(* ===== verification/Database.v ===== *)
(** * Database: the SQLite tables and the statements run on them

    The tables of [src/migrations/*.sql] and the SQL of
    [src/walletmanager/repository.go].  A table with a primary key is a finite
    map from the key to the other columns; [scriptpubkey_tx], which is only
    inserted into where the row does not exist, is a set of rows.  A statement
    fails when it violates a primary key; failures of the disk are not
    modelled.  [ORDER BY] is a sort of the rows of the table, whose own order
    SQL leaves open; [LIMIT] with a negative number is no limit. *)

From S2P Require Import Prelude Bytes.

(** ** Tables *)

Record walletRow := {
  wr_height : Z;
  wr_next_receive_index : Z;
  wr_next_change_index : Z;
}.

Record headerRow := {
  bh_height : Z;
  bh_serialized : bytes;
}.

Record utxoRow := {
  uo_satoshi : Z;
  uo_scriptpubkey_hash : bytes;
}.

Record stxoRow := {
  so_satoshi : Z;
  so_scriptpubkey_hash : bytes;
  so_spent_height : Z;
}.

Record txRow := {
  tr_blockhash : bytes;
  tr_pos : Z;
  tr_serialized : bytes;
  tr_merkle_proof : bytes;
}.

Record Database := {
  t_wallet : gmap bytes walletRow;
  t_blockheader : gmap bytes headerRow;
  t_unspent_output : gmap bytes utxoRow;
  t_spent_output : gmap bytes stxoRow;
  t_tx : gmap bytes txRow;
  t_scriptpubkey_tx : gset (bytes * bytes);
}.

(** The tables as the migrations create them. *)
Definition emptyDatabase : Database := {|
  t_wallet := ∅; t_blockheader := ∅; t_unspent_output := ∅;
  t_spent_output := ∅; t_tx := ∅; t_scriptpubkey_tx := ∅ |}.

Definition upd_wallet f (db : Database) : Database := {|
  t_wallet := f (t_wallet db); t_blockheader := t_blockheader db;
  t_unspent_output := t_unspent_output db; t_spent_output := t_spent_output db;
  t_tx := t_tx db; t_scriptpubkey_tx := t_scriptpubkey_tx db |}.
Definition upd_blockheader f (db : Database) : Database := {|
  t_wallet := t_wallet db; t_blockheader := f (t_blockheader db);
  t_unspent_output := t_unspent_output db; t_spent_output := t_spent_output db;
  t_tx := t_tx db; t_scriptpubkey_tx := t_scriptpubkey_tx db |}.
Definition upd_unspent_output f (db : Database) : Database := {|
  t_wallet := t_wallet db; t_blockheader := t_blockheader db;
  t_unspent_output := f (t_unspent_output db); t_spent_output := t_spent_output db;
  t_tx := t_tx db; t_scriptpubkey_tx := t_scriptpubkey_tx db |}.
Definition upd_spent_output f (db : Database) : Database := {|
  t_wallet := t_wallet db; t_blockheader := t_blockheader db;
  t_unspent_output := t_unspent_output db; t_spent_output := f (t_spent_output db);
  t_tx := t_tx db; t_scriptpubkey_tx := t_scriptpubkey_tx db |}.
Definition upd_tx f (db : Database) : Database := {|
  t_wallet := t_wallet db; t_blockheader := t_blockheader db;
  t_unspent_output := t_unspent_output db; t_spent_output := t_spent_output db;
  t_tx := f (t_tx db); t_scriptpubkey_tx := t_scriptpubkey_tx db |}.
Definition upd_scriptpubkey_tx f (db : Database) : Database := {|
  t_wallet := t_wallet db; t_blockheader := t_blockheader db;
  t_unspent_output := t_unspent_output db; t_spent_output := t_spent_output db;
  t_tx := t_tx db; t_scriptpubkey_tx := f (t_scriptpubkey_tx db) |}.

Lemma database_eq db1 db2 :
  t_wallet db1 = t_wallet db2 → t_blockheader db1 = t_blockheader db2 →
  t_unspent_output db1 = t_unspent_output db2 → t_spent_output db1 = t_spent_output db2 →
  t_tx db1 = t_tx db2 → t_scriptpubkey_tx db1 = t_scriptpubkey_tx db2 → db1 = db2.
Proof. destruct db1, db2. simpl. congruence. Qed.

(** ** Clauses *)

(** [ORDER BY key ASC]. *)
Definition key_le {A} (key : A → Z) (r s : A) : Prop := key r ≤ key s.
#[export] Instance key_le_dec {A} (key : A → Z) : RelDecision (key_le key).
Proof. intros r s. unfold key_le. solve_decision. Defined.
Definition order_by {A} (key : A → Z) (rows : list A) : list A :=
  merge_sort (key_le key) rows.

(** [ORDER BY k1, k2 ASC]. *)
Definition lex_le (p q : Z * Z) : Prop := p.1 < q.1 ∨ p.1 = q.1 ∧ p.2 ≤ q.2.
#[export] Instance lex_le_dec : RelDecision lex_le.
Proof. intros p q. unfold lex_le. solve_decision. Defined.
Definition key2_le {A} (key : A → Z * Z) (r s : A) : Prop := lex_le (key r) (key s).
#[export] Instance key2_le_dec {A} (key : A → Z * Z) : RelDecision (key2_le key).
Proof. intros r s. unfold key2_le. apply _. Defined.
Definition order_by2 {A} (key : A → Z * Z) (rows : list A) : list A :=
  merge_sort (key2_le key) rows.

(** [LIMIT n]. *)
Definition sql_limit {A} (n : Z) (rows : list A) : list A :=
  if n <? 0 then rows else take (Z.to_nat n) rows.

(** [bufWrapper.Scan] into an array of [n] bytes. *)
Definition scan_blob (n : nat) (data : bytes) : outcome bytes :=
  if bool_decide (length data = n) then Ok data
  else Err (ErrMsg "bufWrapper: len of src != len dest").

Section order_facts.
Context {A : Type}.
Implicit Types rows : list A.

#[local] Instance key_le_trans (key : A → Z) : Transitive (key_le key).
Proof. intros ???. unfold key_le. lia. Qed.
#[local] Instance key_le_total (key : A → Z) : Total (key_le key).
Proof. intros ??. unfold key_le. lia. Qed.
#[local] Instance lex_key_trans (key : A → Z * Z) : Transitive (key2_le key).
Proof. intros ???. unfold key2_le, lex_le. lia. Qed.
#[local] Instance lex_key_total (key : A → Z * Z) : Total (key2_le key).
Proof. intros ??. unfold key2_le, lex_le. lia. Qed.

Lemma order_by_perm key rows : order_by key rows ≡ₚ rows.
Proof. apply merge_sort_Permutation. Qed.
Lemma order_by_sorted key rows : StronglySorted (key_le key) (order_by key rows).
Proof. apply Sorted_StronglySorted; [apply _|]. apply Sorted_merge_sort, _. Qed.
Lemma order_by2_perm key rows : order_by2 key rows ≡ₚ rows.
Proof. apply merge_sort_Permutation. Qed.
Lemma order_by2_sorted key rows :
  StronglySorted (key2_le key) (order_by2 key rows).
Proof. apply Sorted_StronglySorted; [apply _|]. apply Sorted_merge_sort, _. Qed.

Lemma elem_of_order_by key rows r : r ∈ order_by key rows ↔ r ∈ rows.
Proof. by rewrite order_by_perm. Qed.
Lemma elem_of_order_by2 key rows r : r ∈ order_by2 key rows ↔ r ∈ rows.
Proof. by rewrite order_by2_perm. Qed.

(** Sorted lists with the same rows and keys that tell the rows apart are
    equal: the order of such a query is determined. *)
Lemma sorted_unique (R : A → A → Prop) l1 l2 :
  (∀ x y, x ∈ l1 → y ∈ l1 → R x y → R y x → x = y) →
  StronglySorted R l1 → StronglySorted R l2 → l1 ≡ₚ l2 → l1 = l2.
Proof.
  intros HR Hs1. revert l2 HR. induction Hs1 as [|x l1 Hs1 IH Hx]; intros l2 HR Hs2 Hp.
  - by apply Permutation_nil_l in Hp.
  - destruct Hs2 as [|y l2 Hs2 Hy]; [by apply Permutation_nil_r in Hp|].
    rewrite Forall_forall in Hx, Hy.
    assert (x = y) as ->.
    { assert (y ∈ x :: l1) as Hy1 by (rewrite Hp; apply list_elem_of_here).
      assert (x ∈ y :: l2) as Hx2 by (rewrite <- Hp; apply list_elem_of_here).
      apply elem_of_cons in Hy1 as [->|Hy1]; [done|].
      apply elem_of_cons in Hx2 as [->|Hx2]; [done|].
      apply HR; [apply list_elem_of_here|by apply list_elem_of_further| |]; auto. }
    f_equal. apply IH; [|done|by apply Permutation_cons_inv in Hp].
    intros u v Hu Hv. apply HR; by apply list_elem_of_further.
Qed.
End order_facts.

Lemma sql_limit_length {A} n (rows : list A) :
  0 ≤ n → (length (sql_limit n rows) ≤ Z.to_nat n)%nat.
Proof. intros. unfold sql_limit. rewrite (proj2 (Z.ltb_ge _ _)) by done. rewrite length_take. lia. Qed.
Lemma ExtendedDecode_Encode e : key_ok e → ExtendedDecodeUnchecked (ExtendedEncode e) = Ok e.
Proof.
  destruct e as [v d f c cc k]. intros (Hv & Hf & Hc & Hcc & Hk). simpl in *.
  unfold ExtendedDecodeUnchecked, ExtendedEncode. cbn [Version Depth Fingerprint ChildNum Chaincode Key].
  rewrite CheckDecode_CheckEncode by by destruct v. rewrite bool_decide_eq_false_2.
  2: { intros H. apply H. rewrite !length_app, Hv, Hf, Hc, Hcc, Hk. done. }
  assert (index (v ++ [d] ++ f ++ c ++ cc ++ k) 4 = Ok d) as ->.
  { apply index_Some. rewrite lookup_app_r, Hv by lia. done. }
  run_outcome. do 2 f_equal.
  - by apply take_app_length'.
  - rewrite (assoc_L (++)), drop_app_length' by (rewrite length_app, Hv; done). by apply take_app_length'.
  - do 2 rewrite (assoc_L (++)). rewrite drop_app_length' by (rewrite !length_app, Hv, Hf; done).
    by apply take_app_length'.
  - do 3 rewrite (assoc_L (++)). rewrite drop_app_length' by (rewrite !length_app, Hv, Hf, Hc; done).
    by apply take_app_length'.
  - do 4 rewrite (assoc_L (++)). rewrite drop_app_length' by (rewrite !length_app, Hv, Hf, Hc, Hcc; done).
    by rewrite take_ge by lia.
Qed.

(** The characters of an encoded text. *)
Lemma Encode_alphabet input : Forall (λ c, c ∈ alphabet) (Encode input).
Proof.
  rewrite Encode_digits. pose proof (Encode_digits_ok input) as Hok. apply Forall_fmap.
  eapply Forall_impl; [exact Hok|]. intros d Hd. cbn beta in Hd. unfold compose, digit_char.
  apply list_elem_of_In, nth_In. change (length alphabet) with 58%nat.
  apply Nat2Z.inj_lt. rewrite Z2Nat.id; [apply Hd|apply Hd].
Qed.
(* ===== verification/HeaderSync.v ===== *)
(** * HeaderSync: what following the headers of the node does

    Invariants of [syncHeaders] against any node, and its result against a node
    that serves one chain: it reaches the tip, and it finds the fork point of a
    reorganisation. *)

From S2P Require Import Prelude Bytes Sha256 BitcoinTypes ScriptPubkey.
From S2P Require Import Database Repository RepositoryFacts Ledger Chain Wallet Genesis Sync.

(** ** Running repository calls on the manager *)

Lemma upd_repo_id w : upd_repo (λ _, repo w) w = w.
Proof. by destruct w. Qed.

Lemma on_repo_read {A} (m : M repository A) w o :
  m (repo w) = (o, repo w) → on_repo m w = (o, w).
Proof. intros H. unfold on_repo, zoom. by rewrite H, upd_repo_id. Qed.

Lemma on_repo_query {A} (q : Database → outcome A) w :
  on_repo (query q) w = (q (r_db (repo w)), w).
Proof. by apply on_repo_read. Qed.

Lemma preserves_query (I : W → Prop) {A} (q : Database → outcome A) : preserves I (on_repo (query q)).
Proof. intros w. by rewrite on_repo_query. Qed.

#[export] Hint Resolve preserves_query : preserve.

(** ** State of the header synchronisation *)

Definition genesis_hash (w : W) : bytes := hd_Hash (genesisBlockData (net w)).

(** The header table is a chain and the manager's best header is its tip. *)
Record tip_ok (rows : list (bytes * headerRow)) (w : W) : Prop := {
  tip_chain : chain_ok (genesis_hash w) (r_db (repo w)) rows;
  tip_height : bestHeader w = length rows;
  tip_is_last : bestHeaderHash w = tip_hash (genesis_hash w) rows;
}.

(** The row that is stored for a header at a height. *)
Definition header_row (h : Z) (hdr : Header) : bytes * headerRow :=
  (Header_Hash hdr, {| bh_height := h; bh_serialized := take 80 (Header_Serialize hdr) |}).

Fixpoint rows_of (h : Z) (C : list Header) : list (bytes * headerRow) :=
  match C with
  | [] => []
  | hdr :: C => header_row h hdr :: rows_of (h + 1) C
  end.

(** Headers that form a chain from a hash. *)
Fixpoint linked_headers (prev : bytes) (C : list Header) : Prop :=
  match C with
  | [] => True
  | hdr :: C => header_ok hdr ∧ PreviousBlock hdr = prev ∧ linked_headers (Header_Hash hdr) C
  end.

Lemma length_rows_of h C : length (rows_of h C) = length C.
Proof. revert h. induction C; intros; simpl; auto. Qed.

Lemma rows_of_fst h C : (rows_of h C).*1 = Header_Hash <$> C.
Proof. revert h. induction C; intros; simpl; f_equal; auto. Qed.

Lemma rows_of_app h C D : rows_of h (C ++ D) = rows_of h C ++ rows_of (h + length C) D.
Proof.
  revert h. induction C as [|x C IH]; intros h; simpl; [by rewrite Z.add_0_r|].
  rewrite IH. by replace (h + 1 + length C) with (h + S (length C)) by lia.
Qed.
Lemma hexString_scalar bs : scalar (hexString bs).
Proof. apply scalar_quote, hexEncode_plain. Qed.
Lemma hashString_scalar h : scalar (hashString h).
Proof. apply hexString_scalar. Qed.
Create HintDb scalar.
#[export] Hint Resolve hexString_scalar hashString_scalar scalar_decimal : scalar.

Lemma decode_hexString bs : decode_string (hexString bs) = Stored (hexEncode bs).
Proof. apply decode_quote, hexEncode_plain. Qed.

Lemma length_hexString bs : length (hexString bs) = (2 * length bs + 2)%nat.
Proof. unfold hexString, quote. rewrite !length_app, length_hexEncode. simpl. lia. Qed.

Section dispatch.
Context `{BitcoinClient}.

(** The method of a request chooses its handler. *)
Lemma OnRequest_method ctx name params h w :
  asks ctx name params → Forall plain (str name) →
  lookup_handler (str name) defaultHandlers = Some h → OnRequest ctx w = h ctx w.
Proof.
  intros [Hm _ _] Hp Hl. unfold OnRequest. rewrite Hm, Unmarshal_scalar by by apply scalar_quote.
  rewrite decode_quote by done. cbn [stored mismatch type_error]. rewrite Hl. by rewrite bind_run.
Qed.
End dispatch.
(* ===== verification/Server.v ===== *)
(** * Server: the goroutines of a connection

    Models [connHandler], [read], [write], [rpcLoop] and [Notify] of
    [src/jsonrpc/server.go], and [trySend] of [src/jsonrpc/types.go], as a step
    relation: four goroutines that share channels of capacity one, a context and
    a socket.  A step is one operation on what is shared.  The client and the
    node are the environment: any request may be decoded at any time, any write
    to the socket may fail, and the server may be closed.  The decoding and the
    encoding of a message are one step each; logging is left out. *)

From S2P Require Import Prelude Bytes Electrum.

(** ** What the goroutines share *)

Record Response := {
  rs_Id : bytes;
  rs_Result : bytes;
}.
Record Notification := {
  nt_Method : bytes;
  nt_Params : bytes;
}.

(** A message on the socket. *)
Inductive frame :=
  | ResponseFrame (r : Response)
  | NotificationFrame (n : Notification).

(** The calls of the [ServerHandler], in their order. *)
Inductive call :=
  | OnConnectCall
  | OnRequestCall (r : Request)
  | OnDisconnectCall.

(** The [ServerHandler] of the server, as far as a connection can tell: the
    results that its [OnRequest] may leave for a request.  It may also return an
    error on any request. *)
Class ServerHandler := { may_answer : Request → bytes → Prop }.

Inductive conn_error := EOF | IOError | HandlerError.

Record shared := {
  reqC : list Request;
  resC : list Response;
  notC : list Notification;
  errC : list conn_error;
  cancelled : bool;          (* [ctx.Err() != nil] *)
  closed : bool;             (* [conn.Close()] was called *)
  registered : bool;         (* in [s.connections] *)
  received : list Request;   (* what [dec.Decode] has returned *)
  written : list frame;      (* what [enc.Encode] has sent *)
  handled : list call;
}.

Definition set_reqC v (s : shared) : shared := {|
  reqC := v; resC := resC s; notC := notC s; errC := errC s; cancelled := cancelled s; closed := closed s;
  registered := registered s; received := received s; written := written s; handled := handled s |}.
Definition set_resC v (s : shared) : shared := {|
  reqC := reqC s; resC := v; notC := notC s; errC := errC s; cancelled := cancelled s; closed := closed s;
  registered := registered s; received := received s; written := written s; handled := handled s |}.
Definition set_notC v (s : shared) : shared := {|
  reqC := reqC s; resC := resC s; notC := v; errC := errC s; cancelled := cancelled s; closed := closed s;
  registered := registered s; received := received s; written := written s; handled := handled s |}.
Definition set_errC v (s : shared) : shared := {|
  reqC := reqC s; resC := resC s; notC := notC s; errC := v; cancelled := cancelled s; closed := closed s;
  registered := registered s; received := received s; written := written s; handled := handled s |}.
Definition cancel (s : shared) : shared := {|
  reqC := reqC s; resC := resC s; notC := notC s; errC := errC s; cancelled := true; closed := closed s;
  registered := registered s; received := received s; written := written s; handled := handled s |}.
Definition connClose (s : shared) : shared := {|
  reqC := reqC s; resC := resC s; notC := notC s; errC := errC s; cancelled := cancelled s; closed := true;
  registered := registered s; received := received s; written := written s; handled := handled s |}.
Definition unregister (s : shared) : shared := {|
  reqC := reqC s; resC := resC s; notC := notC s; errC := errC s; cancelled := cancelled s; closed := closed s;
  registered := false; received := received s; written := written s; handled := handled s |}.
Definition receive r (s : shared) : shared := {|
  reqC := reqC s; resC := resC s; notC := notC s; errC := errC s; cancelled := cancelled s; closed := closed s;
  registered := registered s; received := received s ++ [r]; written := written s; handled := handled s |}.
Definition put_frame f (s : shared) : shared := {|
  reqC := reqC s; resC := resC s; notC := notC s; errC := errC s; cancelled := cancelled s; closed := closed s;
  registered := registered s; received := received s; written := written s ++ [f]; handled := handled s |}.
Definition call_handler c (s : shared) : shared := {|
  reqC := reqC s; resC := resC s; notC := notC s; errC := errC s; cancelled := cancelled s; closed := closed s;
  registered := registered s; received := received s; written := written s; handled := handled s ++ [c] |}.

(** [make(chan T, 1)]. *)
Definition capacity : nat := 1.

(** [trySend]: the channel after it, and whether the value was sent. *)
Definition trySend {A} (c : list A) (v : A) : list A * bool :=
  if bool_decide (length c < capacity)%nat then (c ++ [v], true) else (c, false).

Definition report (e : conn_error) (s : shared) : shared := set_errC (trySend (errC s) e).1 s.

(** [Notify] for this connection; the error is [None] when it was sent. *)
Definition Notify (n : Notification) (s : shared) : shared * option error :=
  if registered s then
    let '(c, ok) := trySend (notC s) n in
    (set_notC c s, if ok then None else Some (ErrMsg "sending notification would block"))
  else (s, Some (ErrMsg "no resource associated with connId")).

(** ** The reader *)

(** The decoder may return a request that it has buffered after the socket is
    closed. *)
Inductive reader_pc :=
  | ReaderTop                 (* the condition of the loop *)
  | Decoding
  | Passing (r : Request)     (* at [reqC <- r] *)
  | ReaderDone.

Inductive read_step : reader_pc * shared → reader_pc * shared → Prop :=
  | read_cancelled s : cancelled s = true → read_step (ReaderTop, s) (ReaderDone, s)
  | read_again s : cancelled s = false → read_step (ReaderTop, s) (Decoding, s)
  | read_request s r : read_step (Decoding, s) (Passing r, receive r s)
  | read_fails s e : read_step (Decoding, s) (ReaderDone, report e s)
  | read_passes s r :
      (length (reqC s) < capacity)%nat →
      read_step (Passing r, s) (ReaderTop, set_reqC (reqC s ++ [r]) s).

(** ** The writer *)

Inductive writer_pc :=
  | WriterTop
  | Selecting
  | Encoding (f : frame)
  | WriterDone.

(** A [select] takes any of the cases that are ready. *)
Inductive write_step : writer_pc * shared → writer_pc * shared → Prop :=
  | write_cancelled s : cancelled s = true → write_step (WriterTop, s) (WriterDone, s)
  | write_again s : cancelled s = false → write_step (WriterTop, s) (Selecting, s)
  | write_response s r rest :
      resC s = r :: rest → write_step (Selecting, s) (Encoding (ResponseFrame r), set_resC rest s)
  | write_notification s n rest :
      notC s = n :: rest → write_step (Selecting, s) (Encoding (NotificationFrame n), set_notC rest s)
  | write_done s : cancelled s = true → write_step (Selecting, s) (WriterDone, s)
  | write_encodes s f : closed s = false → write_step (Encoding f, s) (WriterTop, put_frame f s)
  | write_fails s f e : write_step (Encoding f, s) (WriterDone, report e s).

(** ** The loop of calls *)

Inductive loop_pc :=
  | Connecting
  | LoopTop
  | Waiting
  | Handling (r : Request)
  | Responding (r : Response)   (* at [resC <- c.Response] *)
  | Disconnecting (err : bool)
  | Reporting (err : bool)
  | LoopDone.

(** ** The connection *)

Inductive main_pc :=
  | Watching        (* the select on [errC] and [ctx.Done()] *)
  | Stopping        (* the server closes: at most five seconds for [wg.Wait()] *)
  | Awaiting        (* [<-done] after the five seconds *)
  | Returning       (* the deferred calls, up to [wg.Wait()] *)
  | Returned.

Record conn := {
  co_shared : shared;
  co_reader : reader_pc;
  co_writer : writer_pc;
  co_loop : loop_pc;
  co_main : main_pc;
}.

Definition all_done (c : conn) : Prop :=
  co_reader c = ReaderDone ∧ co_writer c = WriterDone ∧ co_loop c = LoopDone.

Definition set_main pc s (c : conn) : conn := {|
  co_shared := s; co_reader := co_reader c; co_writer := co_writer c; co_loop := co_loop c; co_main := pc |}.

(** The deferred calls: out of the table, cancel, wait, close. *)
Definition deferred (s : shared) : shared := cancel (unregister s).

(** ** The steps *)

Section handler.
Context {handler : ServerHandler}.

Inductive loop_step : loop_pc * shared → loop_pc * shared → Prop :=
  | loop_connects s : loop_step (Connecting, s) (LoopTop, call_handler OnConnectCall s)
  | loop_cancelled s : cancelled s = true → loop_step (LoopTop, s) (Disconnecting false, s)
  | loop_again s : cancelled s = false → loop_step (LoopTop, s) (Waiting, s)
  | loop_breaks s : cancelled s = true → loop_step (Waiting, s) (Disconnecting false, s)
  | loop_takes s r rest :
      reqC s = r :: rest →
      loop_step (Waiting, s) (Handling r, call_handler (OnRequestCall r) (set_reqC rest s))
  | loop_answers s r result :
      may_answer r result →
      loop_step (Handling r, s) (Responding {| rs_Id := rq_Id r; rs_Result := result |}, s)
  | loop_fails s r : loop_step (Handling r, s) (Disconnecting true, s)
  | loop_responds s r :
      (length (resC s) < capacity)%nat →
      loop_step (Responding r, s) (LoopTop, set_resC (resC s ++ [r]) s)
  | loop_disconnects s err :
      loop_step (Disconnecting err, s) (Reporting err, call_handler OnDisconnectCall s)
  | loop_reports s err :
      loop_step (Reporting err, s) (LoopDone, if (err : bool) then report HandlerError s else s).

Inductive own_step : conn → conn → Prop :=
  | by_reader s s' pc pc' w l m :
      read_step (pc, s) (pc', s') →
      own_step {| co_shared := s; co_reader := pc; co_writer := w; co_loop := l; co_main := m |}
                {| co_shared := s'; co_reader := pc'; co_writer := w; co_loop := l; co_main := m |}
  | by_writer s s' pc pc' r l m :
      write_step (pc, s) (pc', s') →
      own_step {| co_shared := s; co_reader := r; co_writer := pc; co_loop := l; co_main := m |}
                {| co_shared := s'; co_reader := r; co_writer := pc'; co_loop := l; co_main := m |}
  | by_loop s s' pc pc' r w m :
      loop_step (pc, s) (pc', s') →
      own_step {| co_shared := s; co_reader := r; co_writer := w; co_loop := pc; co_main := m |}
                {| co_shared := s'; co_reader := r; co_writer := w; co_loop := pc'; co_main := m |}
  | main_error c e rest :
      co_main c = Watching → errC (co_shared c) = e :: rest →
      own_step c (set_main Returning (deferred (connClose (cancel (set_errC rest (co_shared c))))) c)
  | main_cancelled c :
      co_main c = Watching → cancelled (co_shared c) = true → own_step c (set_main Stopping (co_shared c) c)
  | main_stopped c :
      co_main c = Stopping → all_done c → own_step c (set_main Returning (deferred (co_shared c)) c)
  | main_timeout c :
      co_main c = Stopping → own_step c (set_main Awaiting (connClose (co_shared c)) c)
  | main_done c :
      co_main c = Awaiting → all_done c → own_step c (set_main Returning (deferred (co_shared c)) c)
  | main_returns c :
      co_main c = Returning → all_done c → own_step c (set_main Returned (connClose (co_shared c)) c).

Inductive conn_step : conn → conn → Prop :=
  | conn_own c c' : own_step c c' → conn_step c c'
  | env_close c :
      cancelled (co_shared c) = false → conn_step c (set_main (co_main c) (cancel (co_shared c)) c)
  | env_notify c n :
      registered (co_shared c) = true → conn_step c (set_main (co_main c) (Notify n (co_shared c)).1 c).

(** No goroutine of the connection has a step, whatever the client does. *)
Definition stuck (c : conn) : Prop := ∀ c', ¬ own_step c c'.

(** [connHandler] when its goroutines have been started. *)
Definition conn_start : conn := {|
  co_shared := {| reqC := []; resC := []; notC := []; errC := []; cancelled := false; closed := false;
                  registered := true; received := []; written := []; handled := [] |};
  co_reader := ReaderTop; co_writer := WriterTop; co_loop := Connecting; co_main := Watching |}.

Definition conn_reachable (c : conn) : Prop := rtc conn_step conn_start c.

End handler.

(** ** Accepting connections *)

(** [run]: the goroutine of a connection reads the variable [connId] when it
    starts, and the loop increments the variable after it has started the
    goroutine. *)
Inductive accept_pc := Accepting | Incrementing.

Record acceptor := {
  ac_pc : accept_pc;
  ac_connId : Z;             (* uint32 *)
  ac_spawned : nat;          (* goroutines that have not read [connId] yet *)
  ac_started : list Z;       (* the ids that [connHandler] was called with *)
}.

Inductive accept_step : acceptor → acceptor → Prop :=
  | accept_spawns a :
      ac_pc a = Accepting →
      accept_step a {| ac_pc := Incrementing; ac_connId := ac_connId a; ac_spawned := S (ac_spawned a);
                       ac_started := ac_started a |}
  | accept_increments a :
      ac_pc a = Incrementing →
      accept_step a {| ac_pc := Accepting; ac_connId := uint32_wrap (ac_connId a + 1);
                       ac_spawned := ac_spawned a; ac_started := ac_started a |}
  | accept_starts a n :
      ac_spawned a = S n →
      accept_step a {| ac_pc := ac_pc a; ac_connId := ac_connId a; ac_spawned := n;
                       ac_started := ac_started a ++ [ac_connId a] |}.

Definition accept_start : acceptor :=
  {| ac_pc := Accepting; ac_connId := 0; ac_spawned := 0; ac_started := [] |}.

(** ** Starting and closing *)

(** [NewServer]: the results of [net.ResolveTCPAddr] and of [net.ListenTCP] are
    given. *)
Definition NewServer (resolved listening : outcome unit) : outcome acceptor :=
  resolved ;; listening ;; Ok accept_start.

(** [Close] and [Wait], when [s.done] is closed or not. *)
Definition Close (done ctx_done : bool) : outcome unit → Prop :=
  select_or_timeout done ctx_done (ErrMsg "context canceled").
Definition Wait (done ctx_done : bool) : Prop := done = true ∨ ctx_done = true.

[WHAT YOU NEED TO DO]
One number is the full answer: how many lines of the records include the string "gmap".

[FINISHED TASK]
5